[[ MATERIAL SHOWN open ]]

(** A provider all of whose keys were auto-generated, from counter values
    not below [c0]: the registry and the parameters hold only keys
    [auto_key n] with [c0 ≤ n] below the current counter, and the
    parameters hold them for pairwise different [n]. *)
Definition auto_keyed (c0 : N) (w : World) : Prop :=
  (c0 ≤ _keyCounter w)%N ∧
  (∀ k, is_Some (_keys (this w) !! k) →
        ∃ n, (c0 ≤ n < _keyCounter w)%N ∧ k = auto_key n) ∧
  ∃ ns, parameter_keys w = (λ n, Some (auto_key n)) <$> ns ∧
        NoDup ns ∧ Forall (λ n, (c0 ≤ n < _keyCounter w)%N) ns.

(** The parameters [hs] of a process hold auto-generated keys for pairwise
    different counter values below the current counter. *)
Definition auto_distinct (P : Process) (hs : list Handle) : Prop :=
  ∃ ns, key_held P <$> hs = (λ n, Some (auto_key n)) <$> ns ∧
        NoDup ns ∧ Forall (λ n, (n < static_keyCounter P)%N) ns.

(** ** Sample inputs *)

(** A tokenizer that takes every switch that does not conflict with a
    registered one; the option strings of the samples are well formed. *)
Definition conflicts_only : Tokenizer := λ _ _ _, false.

(** A process that has just started, with one provider constructed. *)
Definition fresh_world : World :=
  {| _keyCounter := 0; heap := []; this := constructor;
     argparse_rejects := conflicts_only |}.

Definition string_definition (name : string) (k : option string)
    (req : option bool) (dflt : option string) : ICommandLineStringDefinition :=
  {| keyed_base :=
       {| parameterLongName := name;
          parameterShortName := None;
          description := "a string";
          required := req;
          defaultValue := dflt |};
     key := k |}.

Definition option_definition (name : string) (opts : option (list string))
    (dflt : option string) : ICommandLineOptionDefinition :=
  {| option_base :=
       {| parameterLongName := name;
          parameterShortName := None;
          description := "a choice";
          required := None;
          defaultValue := dflt |};
     options := opts |}.

Definition flag_definition (name : string) : ICommandLineFlagDefinition :=
  {| parameterLongName := name;
     parameterShortName := Some "-v";
     description := "a flag";
     required := None;
     defaultValue := None |}.

Definition sample_name : ICommandLineStringDefinition :=
  string_definition "--name" (Some "k") None None.

Definition sample_count : ICommandLineIntegerDefinition :=
  {| keyed_base :=
       {| parameterLongName := "--count";
          parameterShortName := None;
          description := "a number";
          required := None;
          defaultValue := None |};
     key := Some "k" |}.

Definition sample_required_default : ICommandLineStringDefinition :=
  string_definition "--name" None (Some true) (Some "Alice").

(** ** Observations on a provider *)

(** The property [name] of an object literal. *)
Fixpoint Object_get (name : string) (o : ArgumentOptions) : option OptionValue :=
  match o with
  | [] => None
  | (k, v) :: rest => if String.eqb name k then Some v else Object_get name rest
  end.

(** The [dest] under which a registered switch reports its raw value. *)
Definition dest_of (registration : list string * ArgumentOptions) : option OptionValue :=
  Object_get "dest" registration.2.
(** X11. When some company's stored normalized name equals the normalized
    candidate (the candidate differs from it in letter case and spaces
    only) and the similarity of that string to itself is above 85, the
    resolver creates no company: the session is unchanged and the result
    is an existing company that has the candidate's name or is more than
    85 similar to it. *)
Theorem stored_variant_creates_no_company
    (fuzz_ratio : string -> string -> Z) (signal_data : Signal.t)
    (st : State) (c : Company.t) :
  In c (companies (working st)) ->
  stored_normalized c = normalize (candidate_name signal_data) ->
  (85 < fuzz_ratio (normalize (candidate_name signal_data))
          (normalize (candidate_name signal_data)))%Z ->
  blank (get_or (Signal.company_name signal_data) "") = false ->
  fst (_find_or_create_company fuzz_ratio signal_data st) = st /\
  exists c',
    snd (_find_or_create_company fuzz_ratio signal_data st) = Some c' /\
    In c' (companies (working st)) /\
    (Company.name c' = candidate_name signal_data \/
     (85 < similarity fuzz_ratio signal_data c')%Z).
Proof.
  intros Hin Hnorm Hself Hblank.
  unfold similarity, _find_or_create_company.
  fold (candidate_name signal_data).
  fold (normalize (candidate_name signal_data)).
  destruct (PyStr.truthy (candidate_name signal_data)) eqn:Ht.
  2:{ apply truthy_false_iff in Ht. unfold candidate_name in Ht.
      apply strip_empty_iff in Ht. congruence. }
  simpl negb. cbv iota.
  destruct (find _ (companies (working st))) as [e|] eqn:Hexact.
  - destruct (find_some _ _ Hexact) as (He & Hname).
    apply String.eqb_eq in Hname. split; [reflexivity|]. exists e. auto.
  - rewrite <- Hnorm in Hself at 2.
    destruct (fuzzy_match_some fuzz_ratio _ _ c Hin Hself)
      as (c' & Hf & Hin' & Hc').
    rewrite Hf. split; [reflexivity|]. exists c'. auto.
Qed.

Lemma stored_variant_witness :
  fst (_find_or_create_company Fuzz.ratio (name_only "  TATA Steel  limited ")
         (state_of_companies [adani_power; tata_steel]))
  = state_of_companies [adani_power; tata_steel] /\
  snd (_find_or_create_company Fuzz.ratio (name_only "  TATA Steel  limited ")
         (state_of_companies [adani_power; tata_steel]))
  = Some tata_steel.
Proof.
  destruct (stored_variant_creates_no_company Fuzz.ratio
              (name_only "  TATA Steel  limited ")
              (state_of_companies [adani_power; tata_steel]) tata_steel)
    as (Hst & _).
  - simpl. right. left. reflexivity.
  - vm_compute. reflexivity.
  - vm_compute. reflexivity.
  - vm_compute. reflexivity.
  - split; [exact Hst|]. vm_compute. reflexivity.
Defined.
(** * usbcat: the FunctionFS byte relay of [examples/usbcat/device.py]

    A shallow embedding of the [USBCat] function object and of the
    dispatcher's interruptible wait, together with the properties of its
    completion, lifecycle and notification handlers.

    The handlers talk to three collaborators that live outside the file:
    the libaio context ([submit], [cancel], [getEvents]), the eventfd and
    the local sink ([_writer]).  Every call to one of them is recorded, with
    the answer it got, in a log of [action]s; the answers themselves are
    supplied by an [Env].  A handler is a computation over the [USBCat]
    object that returns normally or raises. *)

From Stdlib Require Import ZArith Lia String.
From stdpp Require Import base list gmap.

Local Open Scope Z_scope.

(** ** Constants *)

(** [errno.ESHUTDOWN] and [errno.EINTR], with their Linux values.  The
    proofs below use of them only that ESHUTDOWN is positive. *)
Definition ESHUTDOWN : Z := 108.
Definition EINTR : Z := 4.

(** More than one, so one block is processed while the kernel fills the other. *)
Definition PENDING_READ_COUNT : nat := 2.
Definition BUF_SIZE : nat := (1024 * 1024)%nat.
Arguments BUF_SIZE : simpl never.

(** ** Data model *)

Definition addr := nat.
Definition bytearray := list Byte.byte.

Inductive aio_mode := AIOBLOCK_MODE_READ | AIOBLOCK_MODE_WRITE.

(** [libaio.AIOBlock(mode, target_file, buffer_list, offset, eventfd,
    onCompletion)].  [iocb] is the identity of the block object;
    [buffer_list] holds references to bytearray objects, not their
    contents.  The last two constructor arguments are the same for every
    block of the file (the function's eventfd and [_onReceived]). *)
Record AIOBlock := mkAIOBlock {
  iocb : nat;
  mode : aio_mode;
  target_file : nat;
  buffer_list : list addr;
  offset : Z
}.

Global Instance aio_mode_eq_dec : EqDecision aio_mode.
Proof. solve_decision. Defined.

Global Instance AIOBlock_eq_dec : EqDecision AIOBlock.
Proof. solve_decision. Defined.

(** The attributes of the [USBCat] object that its handlers read or assign. *)
Record USBCat := mkUSBCat {
  _enabled : bool;
  _aio_recv_block_list : list AIOBlock
}.

Inductive exn :=
| OSError (errno : Z)
| IOError (errno : Z)
| IndexError
| KeyboardInterrupt
| EOFError
| Exception (cls : string).

Inductive outcome (A : Type) :=
| Return (a : A)
| Raise (e : exn).
Arguments Return {A} a.
Arguments Raise {A} e.

(** What [trace] is given to print. *)
Inductive trace_msg :=
| T_onBind
| T_onUnbind
| T_onEnable
| T_onDisable
| T_cancelling_raised (block : AIOBlock) (exc : Z)
| T_eventfd_reports (event_count : Z)
| T_completion_error (code : Z)
| T_completion_received (res : Z).

(** One call to a collaborator, with its answer ([None]: it returned). *)
Inductive action :=
| Trace (m : trace_msg)
| Submit (block_list : list AIOBlock) (r : option exn)
| Cancel (block : AIOBlock) (r : option exn)
| EventfdRead (r : outcome Z)
| GetEvents (min_count max_count timeout : option Z) (r : option exn)
| Writer (payload : bytearray) (r : option exn).

(** The answers of the collaborators during one handler invocation. *)
Record Env := mkEnv {
  aio_submit : list AIOBlock -> option exn;
  aio_cancel : AIOBlock -> option exn;
  aio_getEvents : option exn;
  eventfd_read : outcome Z;
  writer : bytearray -> option exn
}.

(** ** Handler computations: state, log and exceptions *)

Definition M (A : Type) : Type := USBCat -> outcome A * USBCat * list action.

Global Instance M_ret : MRet M := fun A a s => (Return a, s, []).

Global Instance M_bind : MBind M := fun A B f m s =>
  match m s with
  | (Return a, s1, t1) =>
      match f a s1 with
      | (o, s2, t2) => (o, s2, t1 ++ t2)
      end
  | (Raise e, s1, t1) => (Raise e, s1, t1)
  end.

Definition raise {A : Type} (e : exn) : M A := fun s => (Raise e, s, []).
Definition emit (a : action) : M unit := fun s => (Return tt, s, [a]).
Definition get_self : M USBCat := fun s => (Return s, s, []).
Definition set_enabled (b : bool) : M unit := fun s =>
  (Return tt, mkUSBCat b (_aio_recv_block_list s), []).

(** A call that returns nothing: logged, then it returns or raises. *)
Definition call (a : action) (r : option exn) : M unit :=
  emit a;;
  match r with
  | None => mret tt
  | Some e => raise e
  end.

Definition trace (m : trace_msg) : M unit := emit (Trace m).

Definition outcome_of {A : Type} (x : outcome A * USBCat * list action) : outcome A :=
  fst (fst x).
Definition state_of {A : Type} (x : outcome A * USBCat * list action) : USBCat :=
  snd (fst x).
Definition log_of {A : Type} (x : outcome A * USBCat * list action) : list action :=
  snd x.

(** ** class USBCat *)

Module USBCat_methods.

(** [__init__]: the list comprehension allocates one fresh
    [bytearray(BUF_SIZE)] per block, in an (initially empty) object store,
    and builds a read block on endpoint 2 around it. *)
Fixpoint make_blocks (n : nat) (to_host : nat) (store : list bytearray)
  : list AIOBlock * list bytearray :=
  match n with
  | O => ([], store)
  | S n' =>
      let a := length store in
      let '(rest, store') :=
        make_blocks n' to_host (store ++ [replicate BUF_SIZE Byte.x00]) in
      (mkAIOBlock a AIOBLOCK_MODE_READ to_host [a] 0 :: rest, store')
  end.

Definition __init__ : USBCat * list bytearray :=
  let '(blocks, store) := make_blocks PENDING_READ_COUNT 2 [] in
  (mkUSBCat false blocks, store).

Definition onBind : M unit := trace T_onBind.

Definition onUnbind : M unit :=
  trace T_onUnbind;;
  set_enabled false.

(** The body of the [for] loop of [_disable], block by block: only
    [OSError] is caught. *)
Fixpoint cancel_each (env : Env) (blocks : list AIOBlock) : M unit :=
  match blocks with
  | [] => mret tt
  | block :: rest =>
      match aio_cancel env block with
      | None => emit (Cancel block None)
      | Some (OSError exc) =>
          emit (Cancel block (Some (OSError exc)));;
          trace (T_cancelling_raised block exc)
      | Some e => call (Cancel block (Some e)) (Some e)
      end;;
      cancel_each env rest
  end.

Definition _disable (env : Env) : M unit :=
  self ← get_self;
  if _enabled self then
    cancel_each env (_aio_recv_block_list self);;
    set_enabled false
  else mret tt.

Definition onEnable (env : Env) : M unit :=
  trace T_onEnable;;
  _disable env;;
  self ← get_self;
  call (Submit (_aio_recv_block_list self)
          (aio_submit env (_aio_recv_block_list self)))
       (aio_submit env (_aio_recv_block_list self));;
  set_enabled true.

Definition onDisable (env : Env) : M unit :=
  trace T_onDisable;;
  _disable env.

Definition onAIOCompletion (env : Env) : M unit :=
  emit (EventfdRead (eventfd_read env));;
  match eventfd_read env with
  | Raise e => raise e
  | Return event_count =>
      trace (T_eventfd_reports event_count);;
      call (GetEvents None None None (aio_getEvents env)) (aio_getEvents env)
  end.

(** [store] is the object store as the kernel left it when the completion
    is delivered; [block.buffer_list[0][:res]] is read from it. *)
Definition _onReceived (env : Env) (store : list bytearray)
    (block : AIOBlock) (res res2 : Z) : M unit :=
  (if bool_decide (res ≠ - ESHUTDOWN)
   then call (Submit [block] (aio_submit env [block])) (aio_submit env [block])
   else mret tt);;
  if bool_decide (res < 0) then
    trace (T_completion_error (- res))
  else
    trace (T_completion_received res);;
    match buffer_list block !! 0%nat with
    | None => raise IndexError
    | Some a =>
        let payload := take (Z.to_nat res) (store !!! a) in
        call (Writer payload (writer env payload)) (writer env payload)
    end.

End USBCat_methods.

(** ** main: the dispatcher's wait *)

(** What one call of [epoll.poll()] gives: a list of (fd, event mask)
    pairs, or an exception. *)
Definition poll_answer := outcome (list (Z * Z)).

(** [noIntrEpoll], run against the answers that the successive calls of
    [epoll.poll()] get.  It gives the outcome of the loop and the answers
    left for later calls, or [None] when every answer supplied was an
    interruption, in which case the loop is still waiting. *)
Fixpoint noIntrEpoll (polls : list poll_answer)
  : option (poll_answer * list poll_answer) :=
  match polls with
  | [] => None
  | Return ready :: later => Some (Return ready, later)
  | Raise (IOError errno) :: later =>
      if bool_decide (errno ≠ EINTR)
      then Some (Raise (IOError errno), later)
      else noIntrEpoll later
  | Raise e :: later => Some (Raise e, later)
  end.

(** The number of [epoll.poll()] calls that [noIntrEpoll] makes. *)
Fixpoint noIntrEpoll_calls (polls : list poll_answer) : nat :=
  match polls with
  | [] => O
  | Raise (IOError errno) :: later =>
      if bool_decide (errno ≠ EINTR) then 1%nat
      else S (noIntrEpoll_calls later)
  | _ :: _ => 1%nat
  end.

(** ** The function object together with the context it drives *)

(** [in_flight] is the ledger of the AIO context: the blocks handed to a
    [submit] call that returned, whose completion has not been delivered to
    [_onReceived] yet.  [memory] is the object store holding the
    bytearrays. *)
Record System := mkSystem {
  usbcat : USBCat;
  in_flight : list AIOBlock;
  memory : list bytearray
}.

Inductive event :=
| ev_bind
| ev_unbind
| ev_enable
| ev_disable
| ev_completion (block : AIOBlock) (res res2 : Z)
| ev_kernel_write (a : addr) (data : bytearray).

(** The blocks that the calls of a log put in flight. *)
Fixpoint submitted (log : list action) : list AIOBlock :=
  match log with
  | [] => []
  | Submit block_list None :: log' => block_list ++ submitted log'
  | _ :: log' => submitted log'
  end.

(** Removes one occurrence of [block] (its completion has been reaped). *)
Fixpoint reap (block : AIOBlock) (l : list AIOBlock) : list AIOBlock :=
  match l with
  | [] => []
  | b :: l' => if decide (b = block) then l' else b :: reap block l'
  end.

(** The kernel fills a buffer in place, from its start; the bytearray
    object keeps its size. *)
Definition fill (data buf : bytearray) : bytearray :=
  take (length buf) (data ++ drop (length data) buf).

Definition handler (env : Env) (store : list bytearray) (ev : event) : M unit :=
  match ev with
  | ev_bind => USBCat_methods.onBind
  | ev_unbind => USBCat_methods.onUnbind
  | ev_enable => USBCat_methods.onEnable env
  | ev_disable => USBCat_methods.onDisable env
  | ev_completion block res res2 =>
      USBCat_methods._onReceived env store block res res2
  | ev_kernel_write _ _ => mret tt
  end.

[[ MATERIAL SHOWN closed ]]

EXERCISE DESCRIPTION
Go over the records above and tally each line that includes "NoDup". Give the total by itself.

REPLY TO THE EXERCISE
2